Il est parfois plaisant de guetter sous quelle forme naïve et enfantine apparaît l’orgueil : lorsque la perspective fut inventée, le monde la tint pour une importante découverte, et les grands hommes du temps furent aussi orgueilleux de tirer des lignes convergentes que si toute la sagesse de Salomon eût été amassée sur un point de disparition. On ne peignait plus une Nativité sans que l’étable fût transformée en un arceau corinthien prouvant les connaissances de perspective du peintre, et, au lieu d’orner les constructions de sculptures historiques comme autrefois, on les décora de bas-reliefs représentant des corridors et des galeries, bien en perspective.
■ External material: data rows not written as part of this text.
Lemma in_screened_symbols now_year df current_df criteria syms :
  screened_symbols now_year df current_df criteria = Some syms ->
  forall s, List.In s syms <->
            group_of s (rows (window now_year (add_year_column df))) <> []
            /\ stock_meets_criteria current_df criteria
                 (group_of s (rows (window now_year (add_year_column df))))
               = Some true.
Proof.
  intros H. set (w := rows (window now_year (add_year_column df))).
  unfold screened_symbols in H. cbv zeta in H. fold w in H.
  destruct (groupby_filter (stock_meets_criteria current_df criteria) w)
    as [kept | ] eqn:Ek; cbn [mbind option_bind] in H; [ | discriminate].
  injection H as <-.
  intros s. split.
  - intros Hs. apply -> (in_unique String.eqb string_eqb_eq) in Hs.
    apply in_notna in Hs as (r & Hr & Er).
    destruct (groupby_filter_kept _ _ _ _ Ek Hr) as (s' & Es' & Hrw & Htrue).
    assert (s' = s) by congruence. subst s'. split; [ | assumption].
    intros E. assert (Hin : List.In r (group_of s w)) by now apply in_group_of.
    rewrite E in Hin. destruct Hin.
  - intros [Hne Htrue].
    destruct (group_of s w) as [ | r g] eqn:Eg; [congruence | ].
    assert (Hr : List.In r (group_of s w)) by (rewrite Eg; now left).
    apply in_group_of in Hr as [Hr Er].
    apply (in_unique String.eqb string_eqb_eq). apply in_notna. exists r.
    split; [ | assumption].
    apply (groupby_filter_complete _ _ _ _ s Ek Hr Er). now rewrite Eg.
Qed.
(** The qualifying set holds each symbol once, and holds exactly the
    symbols that have rows in the ten-year window and for whose rows
    [stock_meets_criteria] returns [True]. *)
Theorem screened_symbols_characterised now_year df current_df criteria syms :
  screened_symbols now_year df current_df criteria = Some syms ->
  let w := rows (window now_year (add_year_column df)) in
  List.NoDup syms
  /\ forall s, List.In s syms <->
               group_of s w <> []
               /\ stock_meets_criteria current_df criteria (group_of s w) = Some true.
Proof.
  intros H w. split.
  - unfold screened_symbols in H. cbv zeta in H.
    destruct (groupby_filter (stock_meets_criteria current_df criteria)
                (rows (window now_year (add_year_column df))))
      as [kept | ]; cbn [mbind option_bind] in H; [ | discriminate].
    injection H as <-. apply nodup_unique_from. apply String.eqb_eq.
  - exact (in_screened_symbols _ _ _ _ _ H).
Qed.

Lemma screened_symbols_characterised_witness :
  screened_symbols 2023 Scenario.history Scenario.snapshot Scenario.criteria
  = Some ["GOOD"; "HOLE"]
  /\ List.NoDup ["GOOD"; "HOLE"]
  /\ stock_meets_criteria Scenario.snapshot Scenario.criteria
       (group_of "GOOD" (rows (window 2023 (add_year_column Scenario.history))))
     = Some true.
Proof.
  assert (H : screened_symbols 2023 Scenario.history Scenario.snapshot
                Scenario.criteria = Some ["GOOD"; "HOLE"])
    by (vm_compute; reflexivity).
  destruct (screened_symbols_characterised _ _ _ _ _ H) as [Hnd Hiff].
  split; [exact H | ]. split; [exact Hnd | ].
  apply (Hiff "GOOD"). now left.
Defined.

Lemma filter_filter_ext {A} (f g : A -> bool) (l : list A) :
  (forall x, List.In x l -> f x = true -> g x = true) ->
  List.filter f (List.filter g l) = List.filter f l.
Proof.
  induction l as [ | a l IH]; simpl; intros H; [reflexivity | ].
  destruct (g a) eqn:Eg; simpl.
  - destruct (f a); rewrite IH; auto.
  - destruct (f a) eqn:Ef.
    + rewrite (H a) in Eg by auto. discriminate.
    + apply IH. auto.
Qed.

(** The two returned frames: the history frame holds, in the order of
    the window, the windowed rows of the qualifying symbols, each group
    as a whole, and carries the [year] column; the snapshot frame holds
    the snapshot rows of the qualifying symbols. *)
Theorem screen_stocks_returns_whole_groups now_year df current_df criteria :
  let w := window now_year (add_year_column df) in
  exists syms filtered_df filtered_current_df,
    screened_symbols now_year df current_df criteria = Some syms
    /\ snd (screen_stocks now_year df current_df criteria)
       = Some (filtered_df, filtered_current_df)
    /\ has_year filtered_df = true
    /\ dates_as filtered_df = Datetime64
    /\ (forall r, List.In r (rows filtered_df) <->
                  List.In r (rows w)
                  /\ exists s, symbol r = Some s /\ List.In s syms)
    /\ (forall s, List.In s syms ->
                  group_of s (rows filtered_df) = group_of s (rows w)
                  /\ group_of s (rows filtered_df) <> [])
    /\ (forall c, List.In c filtered_current_df <->
                  List.In c current_df /\ List.In (Current.symbol c) syms).
Proof.
  intros w.
  destruct (screened_symbols_total now_year df current_df criteria) as [syms Hsyms].
  exists syms, (select (symbol_isin syms) w),
    (List.filter (fun c => isin syms (Current.symbol c)) current_df).
  split; [assumption | ].
  split; [rewrite screen_stocks_screened, Hsyms; reflexivity | ].
  split; [reflexivity | ]. split; [reflexivity | ].
  assert (Hisin : forall s, isin syms s = true <-> List.In s syms).
  { intros s. apply (existsb_eqb String.eqb string_eqb_eq). }
  split.
  { intros r. cbn [rows select]. rewrite filter_In. unfold symbol_isin.
    destruct (symbol r) as [s | ].
    - rewrite Hisin. split.
      + intros [H1 H2]. eauto.
      + intros [H1 (s' & [= <-] & H2)]. auto.
    - split; [intros [_ H]; discriminate | intros [_ (s & H & _)]; discriminate]. }
  split.
  { intros s Hs.
    assert (E : group_of s (rows (select (symbol_isin syms) w)) = group_of s (rows w)).
    { cbn [rows select]. unfold group_of. apply filter_filter_ext.
      intros r _ Hr. unfold has_symbol in Hr. unfold symbol_isin.
      destruct (symbol r) as [s' | ]; [ | discriminate].
      apply String.eqb_eq in Hr. subst s'. now apply Hisin. }
    split; [exact E | ]. rewrite E.
    exact (proj1 (proj1 (in_screened_symbols _ _ _ _ _ Hsyms s) Hs)). }
  intros c. rewrite filter_In, Hisin. tauto.
Qed.
(** C3.  When the arguments of a [get_weather] call break the contract (a
    latitude below -90 or above 90, a longitude below -180 or above 180, a
    coordinate that is missing or is no Number, arguments that are no
    object), the handler throws an [McpError] with code [InvalidParams]
    whose message is "Invalid parameters: " followed by the validation
    library's message for a list of issues that includes the one
    describing the broken constraint; the trace of events is left as it
    was, so no request goes out. *)
Theorem invalid_arguments_rejected
        (host : Host) (key : string) (request args : value) (issue : Zod.ZodIssue)
        (t : list event) :
  calls_get_weather request args ->
  violation args issue ->
  exists issues,
    In issue issues
    /\ call_tool_handler host key request t
       = (Throw (McpError InvalidParams ("Invalid parameters: " ++ zod_message host issues)), t)
    /\ fetches (snd (call_tool_handler host key request t)) = fetches t.
Proof.
  intros Hcall V.
  destruct (ZodFacts.violation_reported args issue V) as (issues & Hparse & Hin).
  exists issues. split; [exact Hin|].
  rewrite (HandlerFacts.rejected_arguments host key request args issues t Hcall Hparse).
  split; reflexivity.
Qed.

Lemma invalid_arguments_rejected_witness :
  let host := Sample.upstream 200 "OK" Sample.clear_sky_text in
  let args := VObj [("latitude", VNum 91); ("longitude", VNum 0)] in
  let issue := {| Zod.code := Zod.too_big 90; Zod.path := ["latitude"] |} in
  calls_get_weather Sample.north_request args
  /\ violation args issue
  /\ exists issues,
       In issue issues
       /\ call_tool_handler host Sample.api_key Sample.north_request []
          = (Throw (McpError InvalidParams
                      ("Invalid parameters: " ++ zod_message host issues)), [])
       /\ fetches (snd (call_tool_handler host Sample.api_key Sample.north_request []))
          = fetches [].
Proof.
  intros host args issue.
  assert (Hcall : calls_get_weather Sample.north_request args).
  { eexists. repeat split; reflexivity. }
  assert (V : violation args issue).
  { apply (latitude_too_big _ 91); reflexivity. }
  split; [exact Hcall|]. split; [exact V|].
  exact (invalid_arguments_rejected host Sample.api_key _ _ _ [] Hcall V).
Defined.

(** C4.  When the upstream answers a valid call with a status outside
    200-299, the handler throws an [McpError] with code [InternalError]
    whose message is "Error fetching weather data: Weather API returned "
    followed by the status code, ": " and the status text; so the message
    contains the status code, and for status 500 it contains "500". *)
Theorem upstream_status_reported
        (host : Host) (key : string) (request args : value) (c : WeatherToolInput)
        (r : Response) (t : list event) :
  calls_get_weather request args ->
  weatherToolSchema_parse args = inr c ->
  fetch host t (weather_url key c) = Resolved r ->
  ok r = false ->
  exists message,
    fst (call_tool_handler host key request t) = Throw (McpError InternalError message)
    /\ message = "Error fetching weather data: Weather API returned "
                 ++ Str.of_N (status r) ++ ": " ++ statusText r
    /\ Str.contains (Str.of_N (status r)) message = true
    /\ (status r = 500%N -> Str.contains "500" message = true).
Proof.
  intros Hcall Hparse Hfetch Hok. eexists. split; [|split; [reflexivity|]].
  - now rewrite (HandlerFacts.upstream_failure host key request args c r t
                   Hcall Hparse Hfetch Hok).
  - assert (H : Str.contains (Str.of_N (status r))
                  ("Error fetching weather data: Weather API returned "
                   ++ Str.of_N (status r) ++ ": " ++ statusText r) = true)
      by apply StrFacts.contains_middle.
    split; [exact H|]. intros E. rewrite E in *. exact H.
Qed.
Aujourd’hui, alors qu’on enseigne en huit jours la perspective à un écolier, on peut sourire de cette crainte, mais il faut avouer que l’orgueil est toujours aussi ridicule, quel que soit son point de départ. Peut-on être plus fier de recevoir une notion scientifique d’un autre homme que de recevoir de lui une pièce d’argent? La science est une monnaie courante, et on ne peut ressentir quelque orgueil de la posséder que si on a travaillé à l’extraction de son or, si on l’a essayé ou frappé pour qu’il puisse être admis comme vrai ; tandis qu’on ne saurait être fier d’avoir recueilli le fruit du travail des autres. On ne peut s’enorgueillir que de ce qu’on a créé soi-même : celui qui, dans un lieu désert, a fabriqué son lit, sa table et sa chaise avec les arbres de la forêt, a plutôt le droit d’être fier de lui-même et d’être heureux que celui qui s’est fait construire un riche palais.